DESCRIPTION OF THE TASK. May I have the line containing "WOBlocker) in Hk." and every line after it through the end of the data, repeated exactly and with no other lines?

Stored data:
= = =
(* ===== verification/System.v ===== *)
(** * The wiring of cmd/server/main.go: inventory drives production

    [woAdvanceAdapter] hands the work order of a recorded cut to the production
    module.  Here the foreign state of the inventory module is the production
    database paired with whatever else its collaborators reach. *)

From S2P Require Import Prelude Domain Effects HttpKit Sql InventoryData InventoryStore InventoryService InventoryProps.
From S2P Require Import ProductionData ProductionStore ProductionService ProductionSafety ProductionProps ProductionLife ProductionFlow.
From stdpp Require Import base gmap strings list.
From Stdlib Require Import ZArith Lia.

Open Scope string_scope.

(** A handler of another module as a dependency of this one. *)
Definition mount {D Y A} (m : M D Y A) : dep (D * Y) A := λ k x,
  let (r, w) := m (World x.1 x.2 k) in (r, (w_db w, w_ext w)).

(** [production.AdvanceStatusInput{To: in.To}] *)
Definition advance_input (to : string) : AdvanceStatusInput := {|
  asi_To := to; asi_SheetID := None; asi_BypassOverflow := false; asi_BypassReason := "";
  asi_CallerID := None; asi_CallerRole := ""
|}.

Section wiring.
Context {Y : Type} `{!Oracle ProdDB} `{!ProductionDeps Y}.

Definition woAdvanceAdapter (woID : uuid) (to : string) : dep (ProdDB * Y) unit :=
  mount (AdvanceStatus woID (advance_input to)).

(** The inventory module with its work-order advancer wired. *)
Definition wired (b : option (BarcodeForCutInput → nat → ProdDB * Y → (BarcodeForCutOutput * option error) * (ProdDB * Y)))
    (n : option (uuid → uuid → dep (ProdDB * Y) unit)) (p : option (PurchaseRequestCreator (ProdDB * Y)))
    (pct : SpecFloat.spec_float) : InventoryDeps (ProdDB * Y) := {|
  woa := Some woAdvanceAdapter; bcg := b; notifier := n; prCreator := p; overflowThresholdPct := pct
|}.
End wiring.

(** ** Requests that leave the foreign state alone *)
Section ext.
Context {D X : Type} `{!Oracle D}.

Definition ext_kept {A} (m : M D X A) : Prop := ∀ w, w_ext (snd (m w)) = w_ext w.

Lemma ext_kept_bind {A B} (m : M D X A) (f : A → M D X B) :
  ext_kept m → (∀ a, ext_kept (f a)) → ext_kept (m ≫= f).
Proof.
  intros Hm Hf w. unfold mbind, M_bind. specialize (Hm w).
  destruct (m w) as [[a|e] w']; simpl in *; [|done]. by rewrite Hf.
Qed.

Lemma ext_kept_exec {A} lbl (s : stmt (D:=D) A) : ext_kept (exec lbl s).
Proof. intros w. unfold exec, run_stmt. destruct (o_fault _); [done|]. by destruct (s _) as [[]|]. Qed.

Lemma ext_kept_texec {A} lbl (s : stmt (D:=D) A) : ext_kept (texec lbl s).
Proof. intros w. unfold texec, run_stmt. destruct (o_fault _); [done|]. by destruct (s _) as [[]|]. Qed.

Lemma ext_kept_tx {A} (m : M D X A) : ext_kept m → ext_kept (tx m).
Proof.
  intros Hm w. unfold tx. destruct (o_fault _); [done|]. specialize (Hm (interfere w)).
  destruct (m (interfere w)) as [[a|e] w1]; simpl in *; [|done]. by destruct (o_fault _).
Qed.

Lemma wp_ext {A} (m : M D X A) (Q : result A → world D X → Prop) w :
  ext_kept m → (∀ r w', w_ext w' = w_ext w → Q r w') → wp m Q w.
Proof. intros Hm HQ. apply HQ, Hm. Qed.
End ext.

Ltac ext_step :=
  lazymatch goal with
  | |- ext_kept (mbind _ _) => apply ext_kept_bind; [|intros]
  | |- ext_kept (tx _) => apply ext_kept_tx
  | |- ext_kept (exec _ _) => apply ext_kept_exec
  | |- ext_kept (query _ _) => apply ext_kept_exec
  | |- ext_kept (query_row _ _ _) => apply ext_kept_exec
  | |- ext_kept (texec _ _) => apply ext_kept_texec
  | |- ext_kept (tquery _ _) => apply ext_kept_texec
  | |- ext_kept (tquery_row _ _ _) => apply ext_kept_texec
  | |- ext_kept (fail_if ?b _) => destruct b; by intros ?
  | |- ext_kept (if ?b then _ else _) => destruct b
  | |- ext_kept (match ?x with _ => _ end) => destruct x
  | |- ext_kept (let (_, _) := ?x in _) => destruct x
  | |- ext_kept _ => by intros ?
  end.

Section system.
Context {Y : Type} `{!Oracle InvDB} `{!Oracle ProdDB} `{!Schema} `{!ProductionDeps Y}.
Context (b : option (BarcodeForCutInput → nat → ProdDB * Y → (BarcodeForCutOutput * option error) * (ProdDB * Y)))
  (n : option (uuid → uuid → dep (ProdDB * Y) unit)) (p : option (PurchaseRequestCreator (ProdDB * Y)))
  (pct : SpecFloat.spec_float).

(** The barcode generator reads work orders and the notifier publishes: neither
    writes the production database. *)
Context (Hb : ∀ f i k x, b = Some f → (f i k x).2.1 = x.1).
Context (Hn : ∀ f i j k x, n = Some f → (f i j k x).2.1 = x.1).

#[local] Instance deps_wired : InventoryDeps (ProdDB * Y) := wired b n p pct.

Lemma cut_source_ext in_ : ext_kept (cut_source (X:=ProdDB * Y) in_).
Proof using Type.
  unfold cut_source, GetOverflowStatus, selectOverflowAreas, scan_int64, selectSheetByID, selectRemnantByID.
  repeat ext_step.
Qed.

Lemma leftover_ext in_ src rd : ext_kept (leftover (X:=ProdDB * Y) in_ src rd).
Proof using Type.
  unfold leftover, selectMinRemnantPolicyByParentBoard. unfold fail_opt. repeat ext_step.
Qed.

Lemma recordCutAtomically_ext op : ext_kept (recordCutAtomically (X:=ProdDB * Y) op).
Proof using Type.
  unfold recordCutAtomically, lock_source, lock_sheet, lock_remnant. repeat ext_step.
Qed.

(** The order moved one step, and nothing else of production changed. *)
Definition order_advanced (woID : uuid) (d d' : ProdDB) : Prop :=
  ∃ x, p_wos d !! woID = Some x ∧ wo_Status x = WOInCutting ∧ no_open_blocker d woID
       ∧ d' = set_wos (<[woID := wo_set_status WOInProcessing x]> (p_wos d)) d.

Definition advance_outcome (woID : uuid) (d d' : ProdDB) : Prop :=
  (d' = d ∨ order_advanced woID d d')
  ∧ ((∀ k, o_fault (D:=ProdDB) k = false) → ∀ x, p_wos d !! woID = Some x → wo_Status x = WOInCutting →
     no_open_blocker d woID → order_advanced woID d d').

Lemma no_blocker_count d woID : no_open_blocker d woID → sql_where (open_blocker woID) (p_blockers d) = [].
Proof using Type.
  intros Hno. destruct (sql_where _ _) as [|x l] eqn:E; [done|]. exfalso.
  assert (x ∈ sql_where (open_blocker woID) (p_blockers d)) as Hx by (rewrite E; by left).
  apply sql_where_elem in Hx as (Hp & k & Hk). unfold open_blocker in Hp. bool_hyps.
  destruct (Hno k x Hk) as [t Ht]; [done|]. rewrite Ht in *. done.
Qed.

Lemma advance_outcome_wp (HS : @serial ProdDB _) woID (w : world ProdDB Y) :
  wp (AdvanceStatus woID (advance_input WOInProcessing)) (λ _ w', advance_outcome woID (w_db w) (w_db w')) w.
Proof using Type.
  unfold wp. destruct (AdvanceStatus woID (advance_input WOInProcessing) w) as [r w'] eqn:E. simpl.
  pose proof (AdvanceStatus_gate HS woID (advance_input WOInProcessing) r w w' E) as Hg. destruct r as [[]|e].
  - destruct Hg as (x & Hx & [Hst Hno _ _ _ _] & Hd). simpl in *.
    assert (order_advanced woID (w_db w) (w_db w')) as Ha
      by (exists x; split_and!; [done|by inversion Hst|done|done]).
    split; [by right|done].
  - split; [by left|]. intros Hf x Hx Hst Hno. exfalso.
    assert (wp (AdvanceStatus woID (advance_input WOInProcessing)) (λ r _, is_ok r = true) w) as Hok;
      [|unfold wp in Hok; by rewrite E in Hok].
    clear E Hg. unfold AdvanceStatus, selectWorkOrderByID.
    apply wp_bind, wp_query_row; [by rewrite Hf|simpl; by rewrite HS, Hx|].
    simpl. rewrite HS, Hx. intros ? [= <-]. destruct (wo_join_fields (w_db w) x) as (_ & Es & _).
    unfold fail_if. rewrite Es, Hst. simpl. apply wp_bind, wp_mret.
    unfold blocker_guard, countOpenBlockers.
    apply wp_bind, wp_bind, wp_wrap_err, wp_query; [by rewrite Hf|]. simpl. rewrite !HS, no_blocker_count by done.
    apply wp_fail_if; intros Hz; [done|].
    apply wp_bind, wp_mret. unfold costing_guard, metal_guard, assign_sheet. simpl.
    apply wp_bind. destruct cc; apply wp_mret; apply wp_bind, wp_mret, wp_bind, wp_mret;
      unfold updateWorkOrderStatus; apply wp_bind, wp_bind, wp_exec;
      try (by rewrite Hf); try (intros e' He'; unfold wo_update in He'; by destruct (sql_update _ _ _));
      intros m d' _; apply wp_mret;
      match goal with |- wp _ _ ?w0 =>
        exact (proj2 (advance_notices_wp (wo_join (w_db w) x) woID (advance_input WOInProcessing) w0)) end.
Qed.

Lemma cut_barcodes_keeps in_ cr w :
  wp (cut_barcodes in_ cr) (λ r w', (w_ext w').1 = (w_ext w).1 ∧ is_ok r = true) w.
Proof using Hb.
  unfold cut_barcodes. simpl. destruct b as [f|]; [|by apply wp_mret].
  apply wp_bind, wp_call_dep. intros r x' E.
  destruct (f _ _ _) as [[o e] x2] eqn:Ef in E. injection E as <- <-.
  apply wp_mret. simpl. split; [|done].
  match type of Ef with f ?i ?k ?x = _ => pose proof (Hb f i k x eq_refl) as Hx end.
  by rewrite Ef in Hx.
Qed.

Lemma afterCut_advances (HS : @serial ProdDB _) in_ cr w :
  wp (afterCut in_ cr) (λ r w', advance_outcome (rc_WorkOrderID in_) (w_ext w).1 (w_ext w').1 ∧ is_ok r = true) w.
Proof using Hn.
  unfold afterCut. simpl. apply wp_bind, wp_best_effort, wp_call_dep. intros r x' E.
  unfold woAdvanceAdapter, mount in E.
  pose proof (advance_outcome_wp HS (rc_WorkOrderID in_) (World (w_ext w).1 (w_ext w).2 (w_step w))) as Ho.
  unfold wp in Ho. destruct (AdvanceStatus _ _ _) as [r1 w1] eqn:E1 in E. injection E as <- <-.
  rewrite E1 in Ho. simpl in Ho. destruct n as [f|]; [|by apply wp_mret].
  apply wp_best_effort, wp_call_dep. intros r2 x2 E2.
  simpl in E2.
  pose proof (Hn f (rc_WorkOrderID in_) (cut_ID cr) (S (w_step w)) (w_db w1, w_ext w1) eq_refl) as Hx.
  rewrite E2 in Hx. simpl in *. by rewrite Hx.
Qed.

(** [C12] Recording a cut drives its work order: a cut that fails leaves
    production as it was, and one that succeeds either leaves it so or moves
    exactly its own order from IN_CUTTING to IN_PROCESSING - which it does
    whenever that order is IN_CUTTING without open blockers and the production
    database answers. *)
Theorem cut_advances_order (HS : @serial ProdDB _) (in_ : RecordCutInput) (r : result CutResult) w w' :
  RecordCut in_ w = (r, w') →
  match r with
  | Err _ => (w_ext w').1 = (w_ext w).1
  | Ok _ => advance_outcome (rc_WorkOrderID in_) (w_ext w).1 (w_ext w').1
  end.
Proof using Hb Hn.
  intros E. run_wp E. unfold RecordCut.
  apply wp_bind, fail_opt_wp; [done|intros _]. apply wp_bind, wp_fail_if; intros _; [done|].
  apply wp_bind, wp_ext; [apply cut_source_ext|]. intros [src|e] w1 E1; [|by rewrite E1].
  apply wp_bind, fail_opt_wp; [by rewrite E1|intros _]. apply wp_bind, wp_new_uuid, wp_bind, wp_now.
  apply wp_bind, wp_ext; [destruct (rc_RemnantDimension in_); [apply leftover_ext|by intros ?]|].
  intros [lo|e] w2 E2; [|by rewrite E2; simpl; rewrite E1]. simpl in E2. rewrite <- E1, <- E2.
  assert (∀ op w2', w_ext w2' = w_ext w2 → ∀ A (k : M InvDB (ProdDB * Y) A) Q,
    (∀ e w3, w_ext w3 = w_ext w2 → Q (Err e) w3) → (∀ w3, w_ext w3 = w_ext w2 → wp k Q w3) →
    wp (recordCutAtomically op;; k) Q w2') as Hrec.
  { intros op w2' E2' A k Q He Hk. apply wp_bind, wp_ext; [apply recordCutAtomically_ext|].
    intros [u|e] w3 E3; [apply Hk|apply He]; congruence. }
  assert (∀ cr w3 (k : M InvDB (ProdDB * Y) CutResult), (w_ext w3).1 = (w_ext w2).1 →
    (∀ w4, wp k (λ r w5, w_ext w5 = w_ext w4 ∧ is_ok r = true) w4) →
    wp (afterCut in_ cr;; k) (λ r w', match r with
      | Err _ => (w_ext w').1 = (w_ext w2).1
      | Ok _ => advance_outcome (rc_WorkOrderID in_) (w_ext w2).1 (w_ext w').1 end) w3) as Hafter.
  { intros cr w3 k E3 Hk. apply wp_bind. eapply wp_mono; [by apply afterCut_advances|].
    intros [u|e] w4 [Ho Hok]; [|done]. rewrite E3 in Ho.
    eapply wp_mono; [apply Hk|]. intros [v|e'] w5 [E5 Hok5]; [by rewrite E5|done]. }
  assert (∀ cr lo, wp (recordCutAtomically (cut_op in_ cr lo);; codes ← cut_barcodes in_ cr;
      afterCut in_ cr;; mret {| cut_CuttingRecordID := cut_ID cr; cut_RemnantID := rem_ID <$> lo;
              cut_BarcodeIDs := codes; cut_DroppedRemnantCount := 0 |})
      (λ r w', match r with
      | Err _ => (w_ext w').1 = (w_ext w2).1
      | Ok _ => advance_outcome (rc_WorkOrderID in_) (w_ext w2).1 (w_ext w').1 end) w2) as Hfull.
  { intros cr lo'. apply Hrec; [done|intros; congruence|]. intros w3 E3. apply wp_bind.
    eapply wp_mono; [apply cut_barcodes_keeps|]. intros [codes|e] w4 [E4 Hok]; [|done].
    apply Hafter; [congruence|done]. }
  destruct (rc_RemnantDimension in_) as [rd|], lo as [lr|]; try apply Hfull.
  apply Hrec; [done|intros; congruence|]. intros w3 E3. apply Hafter; [congruence|done].
Qed.
End system.

(** ** A cut for a work order that is being cut *)
Module Plant.
Definition production : ProdDB := set_wos (<[21%N := Shop.wo 21 "IN_CUTTING" (Some 7%N)]> (p_wos Shop.db)) Shop.db.
Definition world0 : world InvDB (ProdDB * unit) := World Floor.db (production, tt) 0.
Definition cut : RecordCutInput := {|
  rc_SheetID := Some 10%N; rc_RemnantID := None; rc_WorkOrderID := 21; rc_SKUID := 5;
  rc_UsedDimension := mkDim 2440 1220; rc_RemnantDimension := None; rc_IsWaste := true;
  rc_BoundingBoxLengthMM := None; rc_BoundingBoxWidthMM := None; rc_ShapeType := ""
|}.
End Plant.

Lemma cut_advances_order_witness :
  let _ := Floor.oracle in let _ := Shop.oracle in let _ := Floor.deferred in let _ := Shop.deps in
  let _ := wired (Y:=unit) None None None (f64_of_int 15) in
  ∃ res w', RecordCut Plant.cut Plant.world0 = (Ok res, w') ∧ order_advanced 21 Plant.production (w_ext w').1.
Proof.
  intros. assert (@serial ProdDB Shop.oracle) as HS by done.
  destruct (RecordCut Plant.cut Plant.world0) as [[res|e] w'] eqn:E.
  - exists res, w'. split; [done|].
    destruct (cut_advances_order (Y:=unit) None None None (f64_of_int 15) ltac:(done) ltac:(done) HS
      Plant.cut (Ok res) Plant.world0 w' E) as [_ Hlive].
    apply (Hlive ltac:(done) (Shop.wo 21 "IN_CUTTING" (Some 7%N))); [done..|].
    intros k b Hk Hb. destruct (decide (k = 60%N)) as [->|Hne].
    + vm_compute in Hk. injection Hk as <-. discriminate Hb.
    + change (p_blockers (Plant.world0.(w_ext).1)) with ({[60%N := Shop.blocker]} : gmap uuid WOBlocker) in Hk.
      rewrite lookup_singleton_ne in Hk by done. discriminate Hk.
  - vm_compute in E. discriminate E.
Defined.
= = =
ANSWER BOX.
    + change (p_blockers (Plant.world0.(w_ext).1)) with ({[60%N := Shop.blocker]} : gmap uuid WOBlocker) in Hk.
      rewrite lookup_singleton_ne in Hk by done. discriminate Hk.
  - vm_compute in E. discriminate E.
Defined.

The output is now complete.